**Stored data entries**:
++++++++
(** Each record of a page is the record [GET /api/todos/:id] answers for
    the id of its document, with the computed [deadlineStatus] put on top. *)
Theorem getAllTodos_records_as_getTodoById clock db req l :
  parseInt (default "20" (Request.limit req)) = Int l → 0 < l →
  ∃ data pg,
    list_todos clock db req =
      {| Response.status := 200; Response.success := true;
         Response.body := Listing data pg |}
    ∧ Forall (λ out : object,
                ∃ id record st,
                  getTodoById NODE_ENV db id =
                    {| Reply.status := 200; Reply.success := true;
                       Reply.body := Item None record |}
                  ∧ out = <[ "deadlineStatus" := VStr st ]> record)
             data.
Proof.
  intros Hl Hl0.
  pose proof (getAllTodos_listing Date_parse NODE_ENV invalid_limit
                clock db req l Hl Hl0) as H. cbv zeta in H.
  eexists _, _. split; [exact H|].
  apply Forall_forall. intros out Hout.
  apply list_elem_of_lookup in Hout as [j Hj].
  destruct (Forall2_lookup_r _ _ _ _ _
              (todosWithDeadlineStatus_Forall2 clock 0 _) Hj)
    as (todo & Htodo & st & ->).
  rewrite list_lookup_fmap in Htodo.
  destruct (take _ _ !! j) as [d|] eqn:Hd; simplify_eq/=.
  pose proof (list_elem_of_lookup_2 _ _ _ Hd) as Hin.
  eapply Forall_forall in Hin; [|apply window_stored]. simpl in Hin.
  rename Hin into Hst.
  exists d.1, (todo_of_doc d), st. split; [|done].
  unfold getTodoById, Firestore.doc_get, bind, try_catch. rewrite Hst.
  by destruct d.
Qed.

End list_records.

(** ** The stats handler: bounds, and agreement with the list handler *)

Section stats_more.

Variable Date_parse : string → option Z.
Variable NODE_ENV : option string.
Variable invalid_limit : number → list document → result (list document).

Local Abbreviation list_todos := (getAllTodos Date_parse NODE_ENV invalid_limit).

Lemma count_records_bounds (P : object → Prop) `{!∀ o, Decision (P o)} db :
  0 ≤ count_records P db ≤ Z.of_nat (size db).
Proof.
  unfold count_records. rewrite <- length_map_to_list.
  pose proof (length_filter (λ d : document, P d.2) (map_to_list db)). lia.
Qed.

Lemma count_records_disjoint (P Q : object → Prop) `{!∀ o, Decision (P o)}
    `{!∀ o, Decision (Q o)} db :
  (∀ o, P o → ¬ Q o) →
  count_records P db + count_records Q db ≤ Z.of_nat (size db).
Proof.
  intros HPQ. unfold count_records. rewrite <- length_map_to_list.
  induction (map_to_list db) as [|d docs IH]; [done|].
  rewrite !filter_cons. specialize (HPQ d.2).
  destruct (decide (P d.2)), (decide (Q d.2)); cbn [length]; try lia; tauto.
Qed.

(** No counter of the stats is negative or exceeds the total, and overdue
    and completed records together do not exceed it either. *)
Theorem getTodoStats_bounds now db :
  ∃ s,
    getTodoStats Date_parse NODE_ENV invalid_limit now db =
      {| Response.status := 200; Response.success := true;
         Response.body := Statistics s |}
    ∧ 0 ≤ Stats.pending s ≤ Stats.total s
    ∧ 0 ≤ Stats.inProgress s ≤ Stats.total s
    ∧ 0 ≤ Stats.completed s ≤ Stats.total s
    ∧ 0 ≤ Stats.overdue s ≤ Stats.total s
    ∧ Stats.overdue s + Stats.completed s ≤ Stats.total s.
Proof.
  eexists. split; [apply stats_response|]. simpl.
  repeat split; try apply count_records_bounds.
  apply count_records_disjoint. intros o [_ Hn] Hc. done.
Qed.

Lemma count_records_ext (P Q : object → Prop) `{!∀ o, Decision (P o)}
    `{!∀ o, Decision (Q o)} db :
  (∀ o, P o ↔ Q o) → count_records P db = count_records Q db.
Proof.
  intros HPQ. unfold count_records. f_equal. f_equal.
  apply filter_ext_in. intros d _. apply HPQ.
Qed.

(** The totals of the list handler are the counters of the stats handler:
    an unfiltered list reports the stats total, a list filtered by a status
    reports that status's counter.  The records are assumed to carry the
    field they are sorted by. *)
Theorem getAllTodos_total_is_stats_counter clock now db req l :
  parseInt (default "20" (Request.limit req)) = Int l → 0 < l →
  carries (default "createdAt" (Request.sortBy req)) db →
  ∃ data pg s,
    list_todos clock db req =
      {| Response.status := 200; Response.success := true;
         Response.body := Listing data pg |}
    ∧ getTodoStats Date_parse NODE_ENV invalid_limit now db =
        {| Response.status := 200; Response.success := true;
           Response.body := Statistics s |}
    ∧ (Request.status req = None → Pagination.total pg = Stats.total s)
    ∧ (Request.status req = Some "pending" →
       Pagination.total pg = Stats.pending s)
    ∧ (Request.status req = Some "in-progress" →
       Pagination.total pg = Stats.inProgress s)
    ∧ (Request.status req = Some "completed" →
       Pagination.total pg = Stats.completed s).
Proof.
  intros Hl Hl0 Hc.
  pose proof (getAllTodos_listing Date_parse NODE_ENV invalid_limit
                clock db req l Hl Hl0) as H. cbv zeta in H.
  rewrite (planned_count db req Hc) in H.
  eexists _, _, _. split; [exact H|]. split; [apply stats_response|]. simpl.
  repeat split; intros ->.
  - unfold count_records. rewrite <- length_map_to_list. f_equal. f_equal.
    apply FirestoreFacts.filter_all, Forall_forall. done.
  - by apply count_records_ext.
  - by apply count_records_ext.
  - by apply count_records_ext.
Qed.

(** Deleting a record takes it out of the stats: the total drops by one, and
    so does the counter of the record's status. *)
Theorem getTodoStats_after_delete now db id todo :
  db !! id = Some todo →
  ∃ s s',
    getTodoStats Date_parse NODE_ENV invalid_limit now db =
      {| Response.status := 200; Response.success := true;
         Response.body := Statistics s |}
    ∧ getTodoStats Date_parse NODE_ENV invalid_limit now (deleteTodo NODE_ENV db id).1 =
        {| Response.status := 200; Response.success := true;
           Response.body := Statistics s' |}
    ∧ Stats.total s' = Stats.total s - 1
    ∧ Stats.pending s'
      = Stats.pending s - (if decide (has_status "pending" todo) then 1 else 0)
    ∧ Stats.inProgress s'
      = Stats.inProgress s
        - (if decide (has_status "in-progress" todo) then 1 else 0)
    ∧ Stats.completed s'
      = Stats.completed s
        - (if decide (has_status "completed" todo) then 1 else 0)
    ∧ Stats.overdue s'
      = Stats.overdue s
        - (if decide (is_overdue Date_parse now todo) then 1 else 0).
Proof.
  intros Hid. rewrite (deleteTodo_found NODE_ENV db id todo Hid). simpl.
  eexists _, _. split; [apply stats_response|].
  split; [apply stats_response|]. simpl.
  assert (db = <[ id := todo ]> (delete id db)) as Hdb.
  { by rewrite insert_delete_id. }
  rewrite Hdb at 2 4 6 8 10.
  rewrite !count_records_insert by apply lookup_delete_eq.
  rewrite map_size_insert_None by apply lookup_delete_eq.
  repeat split; lia.
Qed.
++++++++
**BRIEF**: Copy only this part of the entries above: the line with "reports that status's", the line with "so does the", and the lines between, all exactly as written.

**EXERCISE SOLUTION**:
    reports that status's counter.  The records are assumed to carry the
    field they are sorted by. *)
Theorem getAllTodos_total_is_stats_counter clock now db req l :
  parseInt (default "20" (Request.limit req)) = Int l → 0 < l →
  carries (default "createdAt" (Request.sortBy req)) db →
  ∃ data pg s,
    list_todos clock db req =
      {| Response.status := 200; Response.success := true;
         Response.body := Listing data pg |}
    ∧ getTodoStats Date_parse NODE_ENV invalid_limit now db =
        {| Response.status := 200; Response.success := true;
           Response.body := Statistics s |}
    ∧ (Request.status req = None → Pagination.total pg = Stats.total s)
    ∧ (Request.status req = Some "pending" →
       Pagination.total pg = Stats.pending s)
    ∧ (Request.status req = Some "in-progress" →
       Pagination.total pg = Stats.inProgress s)
    ∧ (Request.status req = Some "completed" →
       Pagination.total pg = Stats.completed s).
Proof.
  intros Hl Hl0 Hc.
  pose proof (getAllTodos_listing Date_parse NODE_ENV invalid_limit
                clock db req l Hl Hl0) as H. cbv zeta in H.
  rewrite (planned_count db req Hc) in H.
  eexists _, _, _. split; [exact H|]. split; [apply stats_response|]. simpl.
  repeat split; intros ->.
  - unfold count_records. rewrite <- length_map_to_list. f_equal. f_equal.
    apply FirestoreFacts.filter_all, Forall_forall. done.
  - by apply count_records_ext.
  - by apply count_records_ext.
  - by apply count_records_ext.
Qed.

(** Deleting a record takes it out of the stats: the total drops by one, and
    so does the counter of the record's status. *)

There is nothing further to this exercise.